Untested completely theoretical notion: It may actually take longer with the
other instances down. Is it possible that the application will tolerate the
second instance being up but in restricted mode so that only “DBA” authority
can connect?
Since I don’t have the code I can only guess, but it’s possible that only a
ping memory to memory is needed for instances that are up whilst probing the
down instance’s undo and/or redo is required. That might take long enough for
hash waits to pile up.
But first up with a bullet is JL’s suggestion of badly configured sequences,
which dovetails nicely with a vendor lacking sufficient understanding of Oracle
to support multiple instances being up.
And a question: What is the purpose of being RAC in this case? If you are
thinking rapid fail-over, I’d suggest you consider changing your configuration
to standby-recovery either roll your own or Dataguard. With the second instance
normally down, I’d like your odds that a complete recovery failover to the
standby is either faster than or negligibly slower than RAC, and it eliminates
all the RAC overheads for multi-instance coordination. As JL pointed out, some
of the RACTAX™ applies even when only one instance is up. RAC is wonderful if
you really need it, but YPDNR.
mwf
From: oracle-l-bounce@xxxxxxxxxxxxx [mailto:oracle-l-bounce@xxxxxxxxxxxxx] On ;
Behalf Of Krishnaprasad Yadav
Sent: Monday, October 04, 2021 6:50 AM
To: Jonathan Lewis
Cc: Oracle L
Subject: Re: Event : latch: ges resource hash list
Hi Jonathan ,
Thanks for your mail, I understand the above points , and will try to drive
in a similar direction as you have mentioned .
Regards,
Krishna
On Mon, 4 Oct 2021 at 16:13, Krishnaprasad Yadav <chrishna0007@xxxxxxxxx> wrote:
Hi Jonathan,
Its 2 node rac system , and only one instance is running and the other one is
down .
Regards,
Krishna
On Mon, 4 Oct 2021 at 15:18, Jonathan Lewis <jlewisoracle@xxxxxxxxx> wrote:
GES is the global enqueue service (which isn't about buffer cache), so it looks
as if you are doing something that requires coordination of some locking event.

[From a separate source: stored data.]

(** The digits of a number below [10^k], given fuel for [k] digits. *)
Lemma digits_spec (fuel : nat) :
  forall (k : nat) (n : Z) (acc : jsstring),
    (k <= fuel)%nat -> 0 <= n < 10 ^ Z.of_nat k ->
    exists ds : jsstring,
      digits fuel n acc = ds ++ acc /\ Forall is_digit ds /\
      (List.length ds <= Nat.max 1 k)%nat /\ decimal_value ds = n.
Proof.
  induction fuel as [|fuel IH]; intros k n acc Hk Hn.
  - assert (k = 0%nat) by lia. subst k. change (10 ^ Z.of_nat 0) with 1 in Hn.
    exists []. simpl.
    split; [reflexivity | split; [constructor | split; [lia|]]].
    unfold decimal_value. simpl. lia.
  - cbn [digits]. pose proof (Z.mod_pos_bound n 10 ltac:(lia)) as Hmod.
    pose proof (Z.div_mod n 10 ltac:(lia)) as Hdiv.
    destruct (n / 10 =? 0) eqn:Hq.
    + apply Z.eqb_eq in Hq. exists [48 + n mod 10].
      split; [reflexivity | split; [|split]].
      * constructor; [unfold is_digit; lia | constructor].
      * simpl List.length. lia.
      * unfold decimal_value. cbn [fold_left]. lia.
    + apply Z.eqb_neq in Hq.
      assert (Hpos : 0 < n / 10) by (pose proof (Z.div_pos n 10); lia).
      destruct k as [|k].
      { change (10 ^ Z.of_nat 0) with 1 in Hn. lia. }
      assert (Hsmall : 0 <= n / 10 < 10 ^ Z.of_nat k).
      { split; [lia|]. apply Z.div_lt_upper_bound; [lia|].
        rewrite Nat2Z.inj_succ, Z.pow_succ_r in Hn by lia. lia. }
      destruct (IH k (n / 10) ((48 + n mod 10) :: acc) ltac:(lia) Hsmall)
        as (ds & Hds & Hall & Hlen & Hval).
      exists (ds ++ [48 + n mod 10]). rewrite Hds, <- app_assoc.
      split; [reflexivity | split; [|split]].
      * apply Forall_app. split; [exact Hall|].
        constructor; [unfold is_digit; lia | constructor].
      * rewrite length_app. simpl List.length.
        destruct k as [|k]; [|lia].
        change (10 ^ Z.of_nat 0) with 1 in Hsmall. lia.
      * rewrite decimal_value_app, Hval. lia.
Qed.

Lemma digits_no_dashes (ds : jsstring) :
  Forall is_digit ds -> remove_dashes ds = ds.
Proof.
  unfold remove_dashes. induction 1 as [|d ds Hd _ IH]; [reflexivity|].
  simpl. replace (d =? 45) with false
    by (symmetry; apply Z.eqb_neq; unfold is_digit in Hd; lia).
  simpl. now rewrite IH.
Qed.

Lemma digits_ascii (ds : jsstring) : Forall is_digit ds -> ascii_only ds.
Proof.
  unfold ascii_only. apply Forall_impl. unfold is_digit. intros; lia.
Qed.

Lemma newGameId_spec (random : Z) :
  0 <= random < 1000000 ->
  Forall is_digit (newGameId random) /\
  (List.length (newGameId random) <= 6)%nat /\
  decimal_value (newGameId random) = random.
Proof.
  intros Hrandom.
  destruct (digits_spec 21 6 random [] ltac:(lia) ltac:(simpl; lia))
    as (ds & Hds & Hall & Hlen & Hval).
  unfold newGameId, decimal. rewrite Hds, app_nil_r.
  repeat split; [exact Hall | simpl in Hlen; lia | exact Hval].
Qed.

(** X17. The id createGame makes up is its own seed: at most six digits, so
    nothing is cut and nothing removed, in the hook, in the contract hook
    and in the service, and the three derive the same address from it;
    two different random numbers give two different seeds. *)
Theorem created_id_is_its_own_seed (random : Z) :
  0 <= random < 1000000 ->
  let gameId := newGameId random in
  AnchorProgram.game_seed gameId = gameId
  /\ AutoFinalization.game_seed gameId = gameId
  /\ (List.length gameId <= 6)%nat
  /\ getGamePDA gameId = AnchorProgram.findGamePDA gameId
  /\ getGamePDA gameId = AutoFinalization.findGamePDA gameId
  /\ forall other : Z,
       0 <= other < 1000000 ->
       AnchorProgram.game_seed (newGameId other) = AnchorProgram.game_seed gameId ->
       other = random.
Proof.
  intros Hrandom gameId. subst gameId.
  assert (Hseed : forall n, 0 <= n < 1000000 ->
            utf8_encode (substring0 32 (remove_dashes (newGameId n)))
            = newGameId n).
  { intros n Hn. destruct (newGameId_spec n Hn) as (Hall & Hlen & _).
    unfold substring0. rewrite (digits_no_dashes _ Hall).
    rewrite firstn_all2 by lia.
    apply utf8_encode_ascii, digits_ascii, Hall. }
  destruct (newGameId_spec random Hrandom) as (Hall & Hlen & Hval).
  split; [exact (Hseed random Hrandom)|].
  split; [exact (Hseed random Hrandom)|].
  split; [exact Hlen|].
  split; [reflexivity|]. split; [reflexivity|].
  intros other Hother Hsame.
  unfold AnchorProgram.game_seed in Hsame.
  rewrite (Hseed other Hother), (Hseed random Hrandom) in Hsame.
  destruct (newGameId_spec other Hother) as (_ & _ & Hval').
  rewrite <- Hval', <- Hval. now rewrite Hsame.
Qed.

End CreatedIds.

Section CreatedIdsOnKeys.
Import UseGameActions.

(** The id made from 42 is "42", and so is its seed. *)
Lemma created_id_is_its_own_seed_witness :
  AnchorProgram.game_seed (newGameId 42) = lit "42".
Proof.
  rewrite (proj1 (created_id_is_its_own_seed (H := Concrete.web3) 42
                    ltac:(lia))).
  reflexivity.
Defined.

End CreatedIdsOnKeys.

Section Actions.
Import UseGame UseGameActions.

(** X18. Leaving with the socket down: past its guard leaveGame resets the
    session and leaves the game view although nothing reaches socket.io,
    so the server is not told; short of a wallet or of a game id it does
    nothing at all, and the session stays as it is. *)
Theorem leaveGame_resets_without_telling (publicKey : option jsstring)
    (ref before : GameState) :
  passed_on false (leaveGame publicKey ref) = []
  /\ (present publicKey = true -> truthy_str (gameId ref) = true ->
      session_after (leaveGame publicKey ref) before = initial_state
      /\ In (SetInGame false) (leaveGame publicKey ref)
      /\ exists id playerId,
           passed_on true (leaveGame publicKey ref) = [LeaveGame id playerId]
           /\ gameId ref = Some id
           /\ Str playerId = myPlayerId publicKey)
  /\ (present publicKey = false \/ truthy_str (gameId ref) = false ->
      leaveGame publicKey ref = []
      /\ session_after (leaveGame publicKey ref) before = before).
Proof.
  unfold leaveGame.
  destruct publicKey as [key|]; [destruct (gameId ref) as [[|c rest]|]|];
    cbn [passed_on flat_map emit app present truthy_str].
  - split; [reflexivity|]. split; [intros _ Hid; discriminate Hid|].
    intros _. split; reflexivity.
  - split; [reflexivity|]. split.
    + intros _ _. split; [reflexivity|]. split; [simpl; auto|].
      exists (c :: rest), (slice0 8 key). repeat split.
    + intros [Hno|Hno]; discriminate Hno.
  - split; [reflexivity|]. split; [intros _ Hid; discriminate Hid|].
    intros _. split; reflexivity.
  - split; [reflexivity|]. split; [intros Hkey; discriminate Hkey|].
    intros _. split; reflexivity.
Qed.

(** Alice leaves the session she is playing in. *)
Lemma leaveGame_resets_without_telling_witness :
  session_after (leaveGame Scenario.alice_key Scenario.sol_playing)
    Scenario.sol_playing = initial_state
  /\ passed_on false (leaveGame Scenario.alice_key Scenario.sol_playing) = [].
Proof.
  split.
  - refine (proj1 (proj1 (proj2 (leaveGame_resets_without_telling
                                   Scenario.alice_key Scenario.sol_playing
                                   Scenario.sol_playing)) _ _));
      reflexivity.
  - reflexivity.
Defined.

End Actions.

(* ===================================================================== *)
(** ** The blockhash cache *)
(* ===================================================================== *)

Section CachedBlockhash.
Import BlockhashCache.







End CachedBlockhash.

(* ===================================================================== *)
(** ** Starting the service *)
(* ===================================================================== *)

Section ServiceStarts.
Context `{Web3} {W : Type} {HW : World W}.
Import AutoFinalization ServiceStart.

(** X21. A service whose initializeService returned false, because the wallet
    could not be loaded, holds no wallet afterwards; every later call of
    autoFinalizeSolGame then answers false without asking the ledger for
    anything.  The server that starts the service does not look at the
    value returned. *)
Theorem service_not_started_settles_nothing
    (getServiceWallet : result (option PublicKey)) (getBalance : result Z)
    (platform : PublicKey)
    (gameId winnerPublicKey loserPublicKey : jsstring) (stakeAmount : Q)
    (s : St) :
  fst (initializeService getServiceWallet getBalance None) = false ->
  serviceWallet (started getServiceWallet getBalance platform) = None
  /\ autoFinalizeSolGame (started getServiceWallet getBalance platform)
       gameId winnerPublicKey loserPublicKey stakeAmount s
     = (Ok false, s).
Proof.
  intros Hfailed.
  assert (Hnone : serviceWallet (started getServiceWallet getBalance platform)
                  = None).
  { unfold started, initializeService in *. cbn [serviceWallet].
    destruct getServiceWallet as [[wallet|]|e]; try reflexivity.
    destruct getBalance; discriminate Hfailed. }
  split; [exact Hnone|].
  unfold autoFinalizeSolGame, finalize_body, try_catch.
  rewrite Hnone. reflexivity.
Qed.

(** initializeService returns true exactly when a wallet was loaded; the
    balance of the wallet, and whether the node could tell it, make no
    difference. *)
Theorem service_started_iff_wallet_loaded
    (getServiceWallet : result (option PublicKey)) (getBalance : result Z)
    (before : option PublicKey) :
  (fst (initializeService getServiceWallet getBalance before) = true <->
   exists wallet, getServiceWallet = Ok (Some wallet))
  /\ (forall wallet, getServiceWallet = Ok (Some wallet) ->
      snd (initializeService getServiceWallet getBalance before) = Some wallet)
  /\ (forall e, getServiceWallet = Throw e ->
      snd (initializeService getServiceWallet getBalance before) = before).
Proof.
  unfold initializeService.
  destruct getServiceWallet as [[wallet|]|e]; [destruct getBalance| |];
    cbn [fst snd]; (split; [split|split]);
    try (intros _; eexists; reflexivity);
    try (intros [w Hw]; discriminate Hw);
    try discriminate;
    try (intros ? Heq; injection Heq as <-; reflexivity);
    try (intros ? Heq; discriminate Heq);
    try reflexivity;
    try (intros; reflexivity).
Qed.

End ServiceStarts.

Section ServiceStartsOnTheLedger.
Import Concrete.

(** The wallet file cannot be read: the service finalizes nothing. *)
Lemma service_not_started_settles_nothing_witness :
  run (AutoFinalization.autoFinalizeSolGame
         (ServiceStart.started (Throw "ENOENT") (Ok 0) (KeyText (lit "platform")))
         (lit "7") alice bob (3 # 100)) 0%nat
  = (Ok false, {| world := 0%nat; log := [] |}).
Proof.
  unfold run.
  refine (proj2 (service_not_started_settles_nothing
                   (Throw "ENOENT") (Ok 0) (KeyText (lit "platform"))
                   (lit "7") alice bob (3 # 100)
                   {| world := 0%nat; log := [] |} _)).
  reflexivity.
Defined.

End ServiceStartsOnTheLedger.

(* ===================================================================== *)
(** ** Staking *)
(* ===================================================================== *)

Section StakingLogic.
Context `{Web3} {N : Type} {HN : Staking.Node N}.
Import Staking.

(** *** What is appended to the log *)

Lemma staking_emits_ret {A} (P : Act -> Prop) (a : A) :
  emits P (ret (N:=N) a).
Proof. intros s. exists []. cbn. now rewrite app_nil_r. Qed.

Lemma staking_emits_throw {A} (P : Act -> Prop) (e : string) :
  emits P (throw (N:=N) (A:=A) e).
Proof. intros s. exists []. cbn. now rewrite app_nil_r. Qed.

Lemma staking_emits_lift {A} (P : Act -> Prop) (r : result A) :
  emits P (lift (N:=N) r).
Proof. intros s. exists []. cbn. now rewrite app_nil_r. Qed.

Lemma staking_emits_record (P : Act -> Prop) (a : Act) :
  P a -> emits P (record (N:=N) a).
Proof. intros Ha s. exists [a]. cbn. split; [reflexivity | now constructor]. Qed.

Lemma staking_emits_ask {A} (P : Act -> Prop) (a : result A -> Act)
    (f : N -> result A * N) :
  (forall r, P (a r)) -> emits P (ask a f).
Proof.
  intros Ha s. unfold ask. destruct (f (node s)) as [r n'].
  exists [a r]. cbn. split; [reflexivity | now constructor].
Qed.

Lemma staking_emits_read {A} (P : Act -> Prop) (f : N -> A * N) :
  emits P (read f).
Proof.
  intros s. unfold read. destruct (f (node s)) as [a n'].
  exists []. cbn. now rewrite app_nil_r.
Qed.

Lemma staking_emits_readCache (P : Act -> Prop) : emits P (readCache (N:=N)).
Proof. intros s. exists []. cbn. now rewrite app_nil_r. Qed.

Lemma staking_emits_writeCache (P : Act -> Prop) (c : option BlockhashCache.Entry) :
  emits P (writeCache (N:=N) c).
Proof. intros s. exists []. cbn. now rewrite app_nil_r. Qed.

Lemma staking_emits_setGameState (P : Act -> Prop)
    (f : UseGame.GameState -> UseGame.GameState) :
  emits P (setGameState (N:=N) f).
Proof. intros s. exists []. cbn. now rewrite app_nil_r. Qed.

Lemma staking_emits_bind {A B} (P : Act -> Prop) (m : M (N:=N) A)
    (k : A -> M (N:=N) B) :
  emits P m -> (forall a, emits P (k a)) -> emits P (bind m k).
Proof.
  intros Hm Hk s. unfold bind.
  destruct (Hm s) as (l1 & E1 & F1).
  destruct (m s) as [[a|e] s1]; cbn in *.
  - destruct (Hk a s1) as (l2 & E2 & F2).
    exists (l1 ++ l2). rewrite E2, E1, app_assoc.
    split; [reflexivity | now apply Forall_app].
  - exists l1. auto.
Qed.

(And the code path is followed regardless of how many instances are up.)
I would take a couple of snapshots of v$enqueue_stat over a short period of
time to see if any specific enqueue is being acquired very frequently; but some
global enqueue gets don't get recorded in that view - so it may show nothing
interesting. And I would do the same (snapshots) of v$rowcache to see if any if
the dictionary cache objects were subject to a high rate of access. EIther of
these might give you some clue about what's going on.
Historic issues:
sequences being accessed very frequently and declared with NOCACHE (or very
small CACHE) or with ORDER.
Some bugs relating to tablespace handling, undo handling, VPD, the result in
massive overload on dc_tablespaces, dc_users, dc_objects, dc_rollback_segments
(though I can't remember if any of them were still around in 12.2).
Regards
Jonathan Lewis
On Mon, 4 Oct 2021 at 10:23, Krishnaprasad Yadav <chrishna0007@xxxxxxxxx> wrote:
Hi Experts ,
There is a situation around which is causing an event : latch: ges resource
hash list in database . CRS /RDBMS is 12c2 version on solaris
DB is 2 node RAC , but due to application compatibility node 2 always remains
down. however on node 1 we lot of query waiting for latch : ges resource hash
list ,(no specific query is ,but all )
on node 2 ,the complete CRS stack is down , not sure why this event is popping
up on node1 .
Parallely CPU for node 1 also remains higher more than 80% most of the time .
Any light about this event will be helpful .
Regards,
Krishna